Eric Chewning has rejoined global consulting firm McKinsey and Company as a partner in the aerospace and defense practice. He returns to McKinsey after a stint in the Pentagon.
Chewning most recently served as chief of staff to the Secretary of Defense, providing counsel and advice on all matters concerning the Department of Defense. Before that, he was deputy assistant secretary of defense for industrial policy, where he analyzed the capabilities and health of the industrial base the DoD relies on. In the role, he led efforts to use the Defense Production Act to strengthen vulnerable production lines.
Prior to joining the Pentagon, Chewning was a partner at McKinsey between 2014 and 2017, working on engagements in the global aerospace, defense, government services, and space industries. He was also previously a principal at Booz & Company (now PwC’s Strategy&).

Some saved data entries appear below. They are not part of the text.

(** C35: AUTHENTICATE without an initial response goes on with the next line:
    the client is asked for it, and the line it sends is received as the
    response of the same command, as if it had been sent along. *)
Theorem authenticate_continues s w tr t m mx line :
  s_receiver s = new_receiver mx Start -> m = Plain \/ m = OAuthBearer -> (forall w x, (send_bytes x w).1 = Ok tt) ->
  arg_ok Authenticate (AtomArg line) -> Z.of_nat (length line) <= mx ->
  match handle_authenticate (mkRequest t Authenticate [Argument (mechanism_serialize m)]) (mkConn s w tr) with
  | (Ok _, c) =>
      trace c = tr ++ [Wrote (b "+ " ++ [DQUOTE; DQUOTE] ++ CRLF)] /\
      run (s_receiver (session c)) (line ++ CRLF) =
        (new_receiver mx Start, [Ok (mkRequest t Authenticate (map arg_token [AtomArg (mechanism_serialize m); AtomArg line]))])
  | _ => False
  end.
Proof using HL.
  intros Hr Hm Hsend Hline Hmx.
  assert (Hp : parse_authenticate (mkRequest t Authenticate [Argument (mechanism_serialize m)]) =
               Ok {| auth_tag := t; auth_mechanism := m; auth_params := [] |}) by by destruct Hm as [-> | ->].
  unfold handle_authenticate. rewrite Hp. cbn [parsed auth_mechanism auth_params list.last].
  assert (Hrun : forall r, r = at_arg mx Start t Authenticate [Argument (mechanism_serialize m)] 0 [] SP ->
    run r (line ++ CRLF) = (new_receiver mx Start,
      [Ok (mkRequest t Authenticate (map arg_token [AtomArg (mechanism_serialize m); AtomArg line]))])).
  { intros r ->. rewrite run_app. pose proof (run_arg mx Start t Authenticate [Argument (mechanism_serialize m)] 0 (AtomArg line) Hline) as Hra.
    cbn [arg_text] in Hra. rewrite Hra by (cbn; lia). cbn [fst snd arg_events app].
    destruct (after_arg_flush mx Start t Authenticate [Argument (mechanism_serialize m)] 0 (AtomArg line) Hline ltac:(lia))
      as (ts' & cur' & bf & last & -> & Hflush & Hcur & Hc0).
    rewrite run_line_end by (cbn [arg_size] in Hcur; lia). cbn [fst snd app]. rewrite Hflush.
    by destruct Hm as [-> | ->]. }
  specialize (Hsend w (b "+ " ++ [DQUOTE; DQUOTE] ++ CRLF)).
  assert (Hb : at_arg mx Start t Authenticate [Argument (mechanism_serialize m)] 0 [] SP = s_receiver (resume_authenticate t m s)).
  { unfold resume_authenticate, Receiver.set_state, set_request. cbn [s_receiver set_receiver]. by rewrite Hr. }
  destruct Hm as [-> | ->]; cbn -[run mechanism_serialize b CRLF arg_token resume_authenticate] in *; unfold on_world;
    cbn -[run mechanism_serialize b CRLF arg_token resume_authenticate];
    destruct (send_bytes _ w) as [r0 w0]; cbn in Hsend |- *; subst r0; (split; [done|]); by apply Hrun.
Qed.
End Chunks.
(* ===== verification/Server.v ===== *)
(** * The connection and its tasks together

    [Session.v] models the task of a connection against the interface
    [Backend]; here the interface is implemented by the components that the
    code calls behind it: the caches of mailboxes, the snapshots of selected
    mailboxes and the tasks of the commands, over the JMAP server and the store.
    A task that a handler spawns waits in a queue; [run_task] runs it. *)

From stdpp Require Import sorting.
From S2P Require Import Prelude Utf8 Utf7 Types Receiver Sequence Flags Wire Commands Parsers ParseSearch ParseFetch Responses FetchWire Mime.
From S2P Require Import Jmap Store UidStore Modseq Synchronize BTree Mailboxes Folders SelectedMailbox Tasks SearchTask SearchSpec StatusTask.
From S2P Require Import AclTask FetchTask StoreTask CopyTask AppendTask ThreadTask ExpungeTask IdleTask Listing Sasl Session.

(** Connecting to the JMAP server, its event source, and the events that come. *)
Class Connection (W : Type) := {
  jmap_connect : Credentials -> EM W unit unit;
  open_events : bool -> EM W unit unit;
  idle_events : W -> list IdleEvent
}.

(** What the tasks of a connection share: the caches of mailboxes of its
    sessions, the snapshots and saved searches of the mailboxes it selected,
    the bytes in the channel of the writer, the tasks that were spawned. *)
Record Server (W : Type) := mkServer {
  sv_world : W;
  sv_sessions : list (list Mailboxes.Account);
  sv_mailboxes : list (MailboxData * SavedSearch);
  sv_sent : list bytes;
  sv_tasks : list (nat * Task nat)
}.
Arguments mkServer {W}. Arguments sv_world {W}. Arguments sv_sessions {W}. Arguments sv_mailboxes {W}.
Arguments sv_sent {W}. Arguments sv_tasks {W}.
(* ===== verification/Answers.v ===== *)
(** * Every command is answered once

    What a connection writes and starts for the requests of a chunk of input:
    for each of them one tagged response, or one task that has its tag; or, for
    an AUTHENTICATE without an initial response, the request for the next line. *)

From S2P Require Import Prelude Utf8 Utf7 Types Receiver ReceiverSpec Sequence Flags Wire Responses.
From S2P Require Import Commands Parsers ParseSearch ParseFetch Tags Store UidStore SelectedMailbox ExpungeTask Sasl Session SessionSpec SessionProps.

(** ** Responses *)

(** A write that completes no command starts with an asterisk, or with a plus
    when the client is asked to go on. What follows in it may quote the JMAP
    server, line ends and all, so that only its start is looked at. *)
Definition untagged (x : bytes) : bool := bool_decide (x = []) || starts_with (b "* ") x || starts_with (b "+ ") x.

(** The commands, by their tags, that bytes complete: untagged lines, and at
    the end of them at most one tagged response. *)
Inductive answers `{DebugFmt} : list str -> bytes -> Prop :=
| answers_none x : untagged x = true -> answers [] x
| answers_status x r t : untagged x = true -> tag r = Some t -> answers [t] (x ++ status_serialize r).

Before entering the consulting industry, Chewning was a tactical and strategic intelligence officer in the US Army, serving during Operation Iraqi Freedom and participating in the evacuation of New Orleans during Hurricane Katrina. He also previously spent time as an investment banking analyst at Morgan Stanley.
Chewning’s analysis on foreign policy, military strategy, and the defense industry has been featured in leading publications such as The New York Times, The Wall Street Journal, and Financial Times.
Chewning holds an MBA from the Darden School of Business at the University of Virginia, and an MA in international relations and BA in law from the University of Chicago.
“We’re excited to have one of the world’s most respected experts on the defense industry rejoin McKinsey,” Varun Marya, senior partner and Americas leader of McKinsey’s aerospace and defense practice, told publication Defense News. “Eric will bring his expertise to support clients across several pillars of the U.S. economy, including aerospace and defense, electronics and semi-conductors.”
Chewning rejoins McKinsey at a time when defense industry companies – like many other industries – are reeling from the massive economic impact of the Covid-19 crisis. This will boost demand for particular advisory services, such as restructuring and operational improvement services.